No more digital bank licenses to be issued in Malaysia
- Malaysia’s central bank has no plans to award more digital bank licenses as it wants to focus on the successful applicants’ operations.
- The five selected, according to the Governor, have strong and credible value propositions that were underpinned by a deep understanding of their target market segments among the unserved and underserved communities.
The saying ‘the more the merrier’ means a greater amount of something is better. However, for Malaysia’s central bank governor, that should not be the case when it comes to distributing digital bank licenses in the country. In fact, Nor Shamsiah Mohd Yunus said the immediate focus should be ensuring the smooth kickstart for the successful applicants.
After much delays, Malaysia finally awarded five licenses out of the 29 digital banking applications received. According to Malaysia’s Central Bank, a four-level assessment was carried out with all applicants, supported by a cross-functional technical team, a review team and internal independent observers from the bank’s risk and legal departments. “The final recommendations to the Minister were deliberated and endorsed by BNM’s Management Committee,” the statement reads.
Following that announcement, Nor Shamsiah said the successful applicants will undergo a period of operational readiness that will be validated by the central bank through an audit before they can commence operations. That process may take between 12 to 24 months. In an interview with a local media, she also mentioned that the bank, in particular, seeks to unlock the potential of innovative technologies to improve access, reduce costs and increase the utility and quality of financial services to groups like small businesses, gig economy workers, and youth or students.
“If we look at the profiles of the five successful applicants, there are a number of things that set them apart from the rest. They submitted strong and credible value propositions that were underpinned by a deep understanding of their target market segments among the unserved and underserved communities,” she told The Edge.
The governor also highlighted that the selected applicants have products and services that address specific market gaps within the underserved and unserved segments. “They were also able to demonstrate how they will achieve this through the use of innovative applications of technology and building on their existing business track record,” she noted.
Separately, in a report last Friday, Fitch Solutions Country Risk and Industry Research said that Malaysia will experience a high demand when it comes to digital banking services, given the numerous advantages that it offers to consumers and enterprises and the rising digital literacy of the country. The firm said that the five consortia awarded the country’s first digital banking licenses are well-positioned to capture the market opportunity, given their individual strengths and capabilities.

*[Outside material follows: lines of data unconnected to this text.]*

(* ===== verification/Comb.v ===== *)
(** * Teeth and combs ([include/por/comb.h], [lib/Por/comb.cpp])

    A tooth holds events of one thread, first element minimal and last
    element maximal, with a flag that says whether all of it is sorted; a
    comb maps threads to teeth. The file models every operation of both
    classes, the scans for minimal and maximal events, and the enumeration of
    concurrent combinations by bit masks and an index odometer. *)

From stdpp Require Import base tactics list gmap numbers.
From S2P Require Import Prelude StdMap ThreadId Event.

(** ** The scan for extremal elements

    [cone::max], [comb::max] and [comb::min] run the same loop: each
    candidate erases the elements it supersedes and is dropped when an
    element of the result supersedes it. [before r t] says that [t]
    supersedes [r]. *)
Fixpoint extremal_scan (before : eid → eid → res bool) (t : eid) (result : list eid)
    : res (list eid * bool) :=
  match result with
  | [] => Ok ([], true)
  | r :: rs =>
      b ← before r t;
      if (b : bool) then extremal_scan before t rs
      else
        b2 ← before t r;
        if (b2 : bool) then Ok (r :: rs, false)
        else '(rs', m) ← extremal_scan before t rs; Ok (r :: rs', m)
  end.

Definition extremal_step (before : eid → eid → res bool) (result : list eid) (t : eid)
    : res (list eid) :=
  '(r', m) ← extremal_scan before t result;
  Ok (if (m : bool) then r' ++ [t] else r').

Definition extremal (before : eid → eid → res bool) (l : list eid) : res (list eid) :=
  for_each (extremal_step before) [] l.

Section comb.
Context {PL : Payload}.

(** ** Teeth *)

Record tooth := Tooth { t_events : list eid; t_sorted : bool }.

Definition tooth_empty : tooth := Tooth [] true.

Definition tooth_min (t : tooth) : option eid := list.head (t_events t).
Definition tooth_max (t : tooth) : option eid := list.last (t_events t).

(** [_events.insert(std::prev(_events.end()), &e)]. *)
Definition insert_before_last (e : eid) (l : list eid) : list eid :=
  take (length l - 1) l ++ e :: drop (length l - 1) l.

Definition tooth_insert (h : heap) (e : eid) (t : tooth) : res tooth :=
  match t_events t with
  | [] =>
      _ ← cassert (t_sorted t);
      Ok (Tooth [e] (t_sorted t))
  | front :: rest =>
      let back := List.last rest front in
      below ← is_less_than h e front;
      if (below : bool) then Ok (Tooth (e :: t_events t) (t_sorted t))
      else
        above ← (if Nat.eqb (length (t_events t)) 1 && negb (bool_decide (front = e))
                 then Ok true else is_less_than h back e);
        if (above : bool) then Ok (Tooth (t_events t ++ [e]) (t_sorted t))
        else if bool_decide (e ∈ t_events t) then Ok t
        else
          let l := insert_before_last e (t_events t) in
          if Nat.eqb (length l) 3 then
            _ ← cassert (t_sorted t);
            Ok (Tooth l (t_sorted t))
          else
            _ ← cassert (Nat.ltb 3 (length l));
            Ok (Tooth l false)
  end.

(** [_events.erase(std::find(..., &e))]. *)
Fixpoint erase_first (e : eid) (l : list eid) : list eid :=
  match l with
  | [] => []
  | x :: l' => if bool_decide (x = e) then l' else x :: erase_first e l'
  end.

(** [tooth::remove]. The two branches for an unsorted tooth call [std::min]
    and [std::max] on the iterators [begin()] and [end()], whose comparator
    dereferences [end()]. *)
Definition tooth_remove (e : eid) (t : tooth) : res tooth :=
  if bool_decide (e ∉ t_events t) then Ok t
  else if t_sorted t || Nat.leb (length (t_events t)) 3
  then Ok (Tooth (erase_first e (t_events t)) true)
  else if negb (bool_decide (head (t_events t) = Some e)) &&
          negb (bool_decide (list_find (eq e) (t_events t) =
                             Some (length (t_events t) - 1, e)))
  then Ok (Tooth (erase_first e (t_events t))
                 (t_sorted t || Nat.eqb (length (t_events t)) 4))
  else Err UndefinedBehaviour.

Definition tooth_sort (h : heap) (t : tooth) : res tooth :=
  if t_sorted t then Ok t
  else l ← std_sort (is_less_than h) (t_events t); Ok (Tooth l true).

(** ** Combs *)

Definition comb : Type := smap thread_id tooth.

(** [_teeth[t]]: a missing tooth is created empty. *)
Definition comb_tooth (t : thread_id) (c : comb) : tooth :=
  default tooth_empty (smap_find t c).

Definition comb_insert (h : heap) (e : eid) (c : comb) : res comb :=
  ee ← deref h e;
  t ← tooth_insert h e (comb_tooth (ev_tid ee) c);
  Ok (smap_set (ev_tid ee) t c).

(** [comb(begin, end)] over non-null pointers. *)
Definition comb_of_range (h : heap) (l : list eid) : res comb :=
  for_each (λ c e, comb_insert h e c) [] l.

(** The order of [comb_iterator]: teeth by thread id, each front to back. *)
Definition comb_events (c : comb) : list eid :=
  concat (t_events <$> smap_vals c).

(** [comb(comb, filter)]. *)
Definition comb_filter (h : heap) (c : comb) (filter : event → bool) : res comb :=
  for_each (λ acc e,
    ee ← deref h e;
    if filter ee then comb_insert h e acc else Ok acc) [] (comb_events c).

Definition comb_size (c : comb) : nat := length (comb_events c).

Definition comb_empty (c : comb) : bool :=
  match c with [] => true | _ => false end.

Definition comb_sort (h : heap) (c : comb) : res comb :=
  for_each (λ acc '(tid, t), t' ← tooth_sort h t; Ok (acc ++ [(tid, t')])) [] c.

Definition comb_is_sorted (c : comb) : bool := forallb t_sorted (smap_vals c).

(** [comb::max] dereferences the maximum of every tooth, [comb::min] the
    minimum. *)
Fixpoint tooth_ends (f : tooth → option eid) (l : list tooth) : res (list eid) :=
  match l with
  | [] => Ok []
  | t :: l' => e ← nonnull (f t); r ← tooth_ends f l'; Ok (e :: r)
  end.

Definition comb_max (h : heap) (c : comb) : res (list eid) :=
  l ← tooth_ends tooth_max (smap_vals c);
  extremal (is_less_than h) l.

Definition comb_min (h : heap) (c : comb) : res (list eid) :=
  l ← tooth_ends tooth_min (smap_vals c);
  extremal (λ r t, is_less_than h t r) l.

Definition comb_remove_from (tid : thread_id) (e : eid) (c : comb) : res comb :=
  t ← tooth_remove e (comb_tooth tid c);
  Ok (match t_events t with
      | [] => smap_erase tid c
      | _ => smap_set tid t c
      end).

Definition comb_remove (h : heap) (e : eid) (c : comb) : res comb :=
  ee ← deref h e; comb_remove_from (ev_tid ee) e c.

(** [remove(begin, end)]: events of threads without a tooth are skipped. *)
Definition comb_remove_range (h : heap) (l : list eid) (c : comb) : res comb :=
  for_each (λ acc e,
    ee ← deref h e;
    if smap_has (ev_tid ee) acc then comb_remove_from (ev_tid ee) e acc else Ok acc)
    c l.

(** ** Concurrent combinations *)

(** The subset built in one round: it is complete ([Some]) when every new
    event is concurrent to the ones before it. *)
Definition concurrent_to (h : heap) (new_event : eid) (subset : list eid) : res bool :=
  any_of (λ e,
    b ← is_less_than h e new_event;
    if (b : bool) then Ok true else is_less_than h new_event e) subset.

Fixpoint build_subset (h : heap) (subset : list eid) (teeth : list (list eid))
    (indices : list nat) : res (option (list eid)) :=
  match teeth, indices with
  | t :: teeth', i :: indices' =>
      e ← in_range (t !! i);
      clash ← concurrent_to h e subset;
      if (clash : bool) then Ok None
      else build_subset h (subset ++ [e]) teeth' indices'
  | _, _ => Ok (Some subset)
  end.

(** Search the lowest position that can be incremented, increment it and
    reset the lower ones; [None] when all positions are at their highest. *)
Fixpoint next_indices (indices highest : list nat) : option (list nat) :=
  match indices, highest with
  | i :: is', hi :: his =>
      if Nat.eqb i hi then (0 ::.) <$> next_indices is' his
      else Some (S i :: is')
  | _, _ => None
  end.

Section enumeration.
(** [filter] is a callback with side effects on a state [S]. *)
Context {S : Type} (filter : S → list eid → res (S * bool)).

Definition offer (s : S) (result : list (list eid)) (subset : list eid)
    : res (S * list (list eid)) :=
  '(s', keep) ← filter s subset;
  Ok (s', if (keep : bool) then result ++ [subset] else result).

Fixpoint combinations_of (h : heap) (fuel : nat) (teeth : list (list eid))
    (indices : list nat) (s : S) (result : list (list eid))
    : res (S * list (list eid)) :=
  match fuel with
  | O => Err OutOfFuel
  | Datatypes.S fuel' =>
      sub ← build_subset h [] teeth indices;
      '(s', result') ←
        match sub with
        | Some subset => offer s result subset
        | None => Ok (s, result)
        end;
      match next_indices indices ((λ t, length t - 1) <$> teeth) with
      | Some indices' => combinations_of h fuel' teeth indices' s' result'
      | None => Ok (s', result')
      end
  end.

Definition selected (mask : nat) (teeth : list (list eid)) : list (list eid) :=
  (imap (λ i t, if Nat.testbit mask i then Some t else None) teeth) ≫= λ o,
    match o with Some t => [t] | None => [] end.

Definition mask_round (h : heap) (teeth : list (list eid))
    (acc : S * list (list eid)) (mask : nat) : res (S * list (list eid)) :=
  let sel := selected mask teeth in
  match sel with
  | [] => offer acc.1 acc.2 []
  | _ => combinations_of h (foldr (λ t n, length t * n) 1 sel) sel
           (replicate (length sel) 0) acc.1 acc.2
  end.

Definition concurrent_combinations (h : heap) (c : comb) (s : S)
    : res (S * list (list eid)) :=
  c' ← comb_sort h c;
  let teeth := t_events <$> smap_vals c' in
  _ ← cassert (Nat.ltb (length teeth) 64);
  for_each (mask_round h teeth) (s, []) (seq 0 (2 ^ length teeth)).
End enumeration.
End comb.
Lemma extremal_step_spec s result t :
  (∀ y, y ∈ s → y ∈ l) → t ∈ l → t ∉ s →
  NoDup result → (∀ x, x ∈ result ↔ extremal_in s x) →
  ∃ r', extremal_step before result t = Ok r' ∧ NoDup r' ∧
    (∀ x, x ∈ r' ↔ extremal_in (s ++ [t]) x).
Proof.
  intros Hs Ht Hnin Hnd Hres. unfold extremal_step.
  assert (∀ r, r ∈ result → r ∈ s ∧ r ∈ l) as Hrl.
  { intros r [Hr _]%Hres. auto. }
  destruct (existsb (lt t) result) eqn:E.
  - apply existsb_elem_of in E as (r & Hr & Htr).
    rewrite extremal_scan_drop; [| done | | by eauto].
    + exists result. simpl. split_and!; [done | done |]. intros x. rewrite Hres.
      unfold extremal_in. setoid_rewrite elem_of_app. setoid_rewrite list_elem_of_singleton.
      split.
      * intros [Hx Hm]. split; [by left|]. intros y [Hy| ->]; [by apply Hm|].
        destruct (lt x t) eqn:Ext; [|done].
        apply Hres in Hr as [Hr _]. rewrite <-(Hm r Hr). symmetry.
        apply (lt_trans x t r); auto.
      * intros [[Hx| ->] Hm].
        -- split; [done|]. intros y Hy. apply Hm. by left.
        -- rewrite Hm in Htr; [done|]. left. by apply Hrl.
    + intros q Hq. split; [by apply Hrl|]. destruct (lt q t) eqn:Eqt; [|done].
      pose proof (proj1 (Hres q) Hq) as [_ Hm].
      rewrite <-(Hm r); [|by apply Hrl]. symmetry.
      apply (lt_trans q t r); auto; by apply Hrl.
  - assert (∀ r, r ∈ result → lt t r = false) as Hno.
    { intros r Hr. destruct (lt t r) eqn:Etr; [|done].
      rewrite (proj2 (existsb_elem_of (lt t) result)) in E; [done | by eauto]. }
    assert (∀ y, y ∈ s → lt t y = false) as Hno'.
    { intros y Hy. destruct (lt t y) eqn:Ety; [|done].
      destruct (extremal_above s t) as (z & Hz & Htz); [done | done | by eauto |].
      apply Hres in Hz. by rewrite (Hno z) in Htz. }
    rewrite extremal_scan_keep; [| done |].
    2: { intros r Hr. split; [by apply Hrl | by apply Hno]. }
    simpl. eexists. split; [done|].
    assert (∀ x, x ∈ List.filter (λ r, negb (lt r t)) result ↔
              x ∈ result ∧ lt x t = false) as Hf.
    { intros x. rewrite elem_of_list_filter_b, negb_true_iff. done. }
    split.
    { apply NoDup_app. split_and!.
      - apply NoDup_ListNoDup, List.NoDup_filter, NoDup_ListNoDup, Hnd.
      - intros x [Hx _]%Hf Hxt%list_elem_of_singleton. subst. by destruct (Hrl _ Hx).
      - apply NoDup_singleton. }
    intros x. rewrite elem_of_app, Hf, list_elem_of_singleton, Hres.
    unfold extremal_in. setoid_rewrite elem_of_app. setoid_rewrite list_elem_of_singleton.
    split.
    + intros [[[Hx Hm] Hxt]| ->].
      * split; [by left|]. intros y [Hy| ->]; [by apply Hm | done].
      * split; [by right|]. intros y [Hy| ->]; [by apply Hno' | by apply lt_irrefl].
    + intros [[Hx| ->] Hm]; [left|by right]. split_and!; [done| |].
      * intros y Hy. apply Hm. by left.
      * apply Hm. by right.
Qed.

Lemma extremal_spec :
  NoDup l →
  ∃ r, extremal before l = Ok r ∧ NoDup r ∧ ∀ x, x ∈ r ↔ extremal_in l x.
Proof.
  intros Hnd. unfold extremal.
  enough (∀ l2 l1 acc, l = l1 ++ l2 → NoDup acc → (∀ x, x ∈ acc ↔ extremal_in l1 x) →
    ∃ r, for_each (extremal_step before) acc l2 = Ok r ∧ NoDup r ∧
      ∀ x, x ∈ r ↔ extremal_in l x) as Hgen.
  { apply (Hgen l []); [done | constructor |]. intros x.
    unfold extremal_in. rewrite elem_of_nil. naive_solver. }
  induction l2 as [|t l2 IH]; intros l1 acc Hl Hacc Hx.
  { exists acc. rewrite app_nil_r in Hl. by subst l1. }
  destruct (extremal_step_spec l1 acc t) as (r' & Hr' & Hnd' & Hx');
    [| | | done | done |].
  { intros y Hy. rewrite Hl. set_solver. }
  { rewrite Hl. set_solver. }
  { rewrite Hl in Hnd. apply NoDup_app in Hnd as (_ & Hd & _).
    intros Hin. apply (Hd t Hin). by left. }
  simpl. rewrite Hr'. simpl. apply (IH (l1 ++ [t])); [|done|done].
  by rewrite <-app_assoc.
Qed.
End extremal.

(** ** Teeth *)

Section teeth.
Context {PL : Payload} (h : heap).

(** The depth of the event at an address. *)
Definition dep (x : eid) : nat :=
  match h !! x with Some e => ev_depth e | None => 0 end.

Definition on_thread (tid : thread_id) (x : eid) : Prop :=
  ∃ e, h !! x = Some e ∧ ev_tid e = tid.

(** On one thread the causality test compares depths. *)
Lemma less_same_thread tid x y :
  on_thread tid x → on_thread tid y → is_less_than h x y = Ok (Nat.ltb (dep x) (dep y)).
Proof.
  intros (ex & Hx & <-) (ey & Hy & Hty). unfold is_less_than, deref, dep.
  rewrite Hx, Hy. simpl. unfold ev_less. by rewrite (proj2 (tid_eqb_spec _ _) Hty).
Qed.

Abbreviation deeper := (λ x y, dep x < dep y).

(** The class invariant of [tooth] for a conflict-free set of events. *)
Record tooth_ok (tid : thread_id) (t : tooth) : Prop := {
  tok_thread x : x ∈ t_events t → on_thread tid x;
  tok_nodup : NoDup (t_events t);
  tok_inj x y : x ∈ t_events t → y ∈ t_events t → dep x = dep y → x = y;
  tok_min a x : tooth_min t = Some a → x ∈ t_events t → dep a ≤ dep x;
  tok_max b x : tooth_max t = Some b → x ∈ t_events t → dep x ≤ dep b;
  tok_sorted : t_sorted t = true → StronglySorted deeper (t_events t);
  tok_unsorted : t_sorted t = false → 4 ≤ length (t_events t);
}.

Lemma StronglySorted_snoc {A} (R : A → A → Prop) l x :
  StronglySorted R l → (∀ y, y ∈ l → R y x) → StronglySorted R (l ++ [x]).
Proof.
  induction 1 as [|a l Hs IH Hf]; simpl; intros Hx; [repeat constructor|].
  constructor; [apply IH; intros; apply Hx; by right|].
  apply Forall_app. split; [done|]. constructor; [apply Hx; by left | constructor].
Qed.

Lemma insert_before_last_snoc e l b :
  insert_before_last e (l ++ [b]) = l ++ [e; b].
Proof.
  unfold insert_before_last. rewrite length_app. simpl.
  replace (length l + 1 - 1) with (length l) by lia.
  by rewrite take_app_length, drop_app_length.
Qed.

Lemma list_last_Some (a : eid) l : list.last (a :: l) = Some (List.last l a).
Proof.
  revert a. induction l as [|b l IH]; intros a; [done|].
  change (list.last (a :: b :: l)) with (list.last (b :: l)). rewrite IH.
  destruct l as [|c l]; [done|]. f_equal. clear IH.
  change (List.last (c :: l) b = List.last (c :: l) a).
  revert c. induction l as [|d l IH]; intros c; [done | apply (IH d)].
Qed.

Lemma tooth_ok_empty tid : tooth_ok tid tooth_empty.
Proof.
  split; simpl; try done; try (intros; by match goal with H : _ ∈ [] |- _ =>
    apply elem_of_nil in H end); constructor.
Qed.

(** Inserting above all, below all, or strictly inside. *)
Lemma tooth_ok_push_front tid t e :
  tooth_ok tid t → on_thread tid e → (∀ x, x ∈ t_events t → dep e < dep x) →
  t_events t ≠ [] → tooth_ok tid (Tooth (e :: t_events t) (t_sorted t)).
Proof.
  intros Hok He Hlt Hne. destruct Hok as [Ht Hn Hi Hmi Hma Hs Hu]. split; simpl.
  - intros x [->|?]%elem_of_cons; auto.
  - constructor; [|done]. intros Hin. specialize (Hlt e Hin). lia.
  - intros x y [->|Hx]%elem_of_cons [->|Hy]%elem_of_cons Heq; auto.
    + specialize (Hlt y Hy). lia.
    + specialize (Hlt x Hx). lia.
  - intros a x [= <-] [->|Hx]%elem_of_cons; [lia|]. specialize (Hlt x Hx). lia.
  - intros b x Hb [->|Hx]%elem_of_cons; unfold tooth_max in Hb; simpl in Hb;
      destruct (t_events t) as [|c l] eqn:E; try done.
    + pose proof (Hlt c (list_elem_of_here _ _)) as Hc.
      apply Nat.le_trans with (dep c); [lia|]. apply (Hma b c); [|by left].
      unfold tooth_max. by rewrite E.
    + apply (Hma b); [|done]. unfold tooth_max. by rewrite E.
  - intros Hsort. constructor; [auto|]. apply List.Forall_forall.
    intros x Hx%list_elem_of_In. auto.
  - intros Hun. specialize (Hu Hun). lia.
Qed.

Lemma tooth_ok_push_back tid t e :
  tooth_ok tid t → on_thread tid e → (∀ x, x ∈ t_events t → dep x < dep e) →
  tooth_ok tid (Tooth (t_events t ++ [e]) (t_sorted t)).
Proof.
  intros Hok He Hlt. destruct Hok as [Ht Hn Hi Hmi Hma Hs Hu]. split; simpl.
  - intros x [?| ->%list_elem_of_singleton]%elem_of_app; auto.
  - apply NoDup_app. split_and!; [done | | apply NoDup_singleton].
    intros x Hx ->%list_elem_of_singleton. specialize (Hlt e Hx). lia.
  - intros x y [Hx| ->%list_elem_of_singleton]%elem_of_app
      [Hy| ->%list_elem_of_singleton]%elem_of_app Heq; auto.
    + specialize (Hlt x Hx). lia.
    + specialize (Hlt y Hy). lia.
  - intros a x Ha [Hx| ->%list_elem_of_singleton]%elem_of_app;
      unfold tooth_min in Ha; simpl in Ha; destruct (t_events t) as [|c l] eqn:E.
    + by apply elem_of_nil in Hx.
    + apply (Hmi a); [|done]. unfold tooth_min. by rewrite E.
    + injection Ha as <-. done.
    + injection Ha as <-. specialize (Hlt c (list_elem_of_here _ _)). lia.
  - intros b x Hb. unfold tooth_max in Hb. simpl in Hb. rewrite last_snoc in Hb.
    injection Hb as <-. intros [Hx| ->%list_elem_of_singleton]%elem_of_app; [|done].
    specialize (Hlt x Hx). lia.
  - intros Hsort. apply StronglySorted_snoc; auto.
  - intros Hun. specialize (Hu Hun). rewrite length_app. lia.
Qed.

Lemma tooth_ok_insert_inside tid t e a m b :
  tooth_ok tid t → on_thread tid e → t_events t = a :: m ++ [b] →
  e ∉ t_events t → (∀ x, x ∈ t_events t → dep x = dep e → x = e) →
  dep a ≤ dep e → dep e ≤ dep b →
  tooth_ok tid (Tooth (a :: m ++ [e; b]) (if m is [] then t_sorted t else false)).
Proof.
  intros Hok He Hev Hnin Hinj Hae Heb. destruct Hok as [Ht Hn Hi Hmi Hma Hs Hu].
  unfold tooth_min, tooth_max in *. rewrite Hev in *. 
  assert (∀ x, x ∈ a :: m ++ [e; b] ↔ x = e ∨ x ∈ a :: m ++ [b]) as Hel
    by (intros x; set_solver).
  assert (dep a < dep e) as Hae'.
  { destruct (decide (dep a = dep e)) as [E|]; [|lia].
    destruct Hnin. rewrite <-(Hinj a); [by left | by left | done]. }
  assert (b ∈ a :: m ++ [b]) as Hbin by set_solver.
  assert (dep e < dep b) as Heb'.
  { destruct (decide (dep b = dep e)) as [E|]; [|lia].
    destruct Hnin. by rewrite <-(Hinj b). }
  split; unfold tooth_min, tooth_max; cbn [t_events t_sorted].
  - intros x [->|?]%Hel; auto.
  - assert (a :: m ++ [e; b] ≡ₚ e :: a :: m ++ [b]) as ->; [|by constructor].
    rewrite <-(Permutation_middle (a :: m) [b] e). done.
  - intros x y [->|Hx]%Hel [->|Hy]%Hel Heq; auto.
    symmetry. apply Hinj; [done | lia].
  - intros a' x [= <-] [->|Hx]%Hel; [lia | by apply Hmi].
  - intros b' x Hb'. replace (a :: m ++ [e; b]) with ((a :: m ++ [e]) ++ [b]) in Hb'
      by (simpl; by rewrite <-app_assoc).
    rewrite last_snoc in Hb'. injection Hb' as <-.
    intros [->|Hx]%Hel; [lia|]. apply Hma; [|done].
    rewrite app_comm_cons. apply last_snoc.
  - destruct m as [|c m]; [|done]. intros Hsort. repeat constructor; simpl; lia.
  - destruct m as [|c m]; [intros Hun; specialize (Hu Hun); simpl in Hu; lia|].
    intros _. simpl. rewrite length_app. simpl. lia.
Qed.

(** The part of [tooth::insert] after the comparison with the front; [above]
    is the outcome of its second comparison. *)
Definition tooth_insert_upper (e : eid) (t : tooth) (above : bool) : res tooth :=
  if above then Ok (Tooth (t_events t ++ [e]) (t_sorted t))
  else if bool_decide (e ∈ t_events t) then Ok t
  else let l := insert_before_last e (t_events t) in
    if length l =? 3 then _ ← cassert (t_sorted t); Ok (Tooth l (t_sorted t))
    else _ ← cassert (3 <? length l); Ok (Tooth l false).

Lemma tooth_ok_short tid t : tooth_ok tid t → length (t_events t) < 4 → t_sorted t = true.
Proof.
  intros Hok Hl. destruct (t_sorted t) eqn:Hs; [done|].
  pose proof (tok_unsorted _ _ Hok Hs). lia.
Qed.

Section insert.
Context (tid : thread_id) (t : tooth) (e : eid).
Hypothesis Hok : tooth_ok tid t.
Hypothesis He : on_thread tid e.
Hypothesis Hinj : ∀ x, x ∈ t_events t → dep x = dep e → x = e.

Lemma tooth_insert_upper_inside a m b :
  t_events t = a :: m ++ [b] → e ∉ t_events t → dep a ≤ dep e → dep e ≤ dep b →
  ∃ t', tooth_insert_upper e t false = Ok t' ∧ tooth_ok tid t' ∧ t_events t' ≠ [] ∧
    ∀ x, x ∈ t_events t' ↔ x = e ∨ x ∈ t_events t.
Proof.
  intros Hm Hin Hge Hle.
  pose proof (tooth_ok_insert_inside tid t e a m b Hok He Hm Hin Hinj Hge Hle) as Hok'.
  unfold tooth_insert_upper. rewrite bool_decide_eq_false_2 by done.
  assert (insert_before_last e (t_events t) = a :: m ++ [e; b]) as ->.
  { rewrite Hm, app_comm_cons. by rewrite insert_before_last_snoc. }
  cbv zeta. assert (∀ x, x ∈ a :: m ++ [e; b] ↔ x = e ∨ x ∈ t_events t) as Hel.
  { intros x. rewrite Hm. set_solver. }
  destruct m as [|c m]; simpl.
  - assert (t_sorted t = true) as Hs.
    { apply (tooth_ok_short tid); [done|]. rewrite Hm. simpl. lia. }
    rewrite Hs in Hok' |- *. simpl. by eexists.
  - rewrite length_app. simpl.
    replace (length m + 2) with (S (S (length m))) by lia. simpl. by eexists.
Qed.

“Nevertheless, we do not expect digital banks to pose strong competition to traditional banks in the short-run due to regulatory limits placed on their activities,” Fitch said, adding that digital banks will benefit businesses, especially small and medium enterprises (SMEs), as they can enjoy easier access to loans, more competitive borrowing rates, and quicker fund approvals and disbursements.
Fitch also highlighted that the move to award digital bank licenses increases competition and consumer choice in a market dominated by large financial services players that have had little incentive to develop more sophisticated services and lower costs to consumers. “We expect to see considerable innovation in the breadth and complexity of financial services over the next 5-10 years.”
“The downside risk is that not all of these new businesses will survive to maturity as a poor choice of business model, lack of capitalisation and the dominance of just one or two players could see some investments fail to pan out,”it concluded.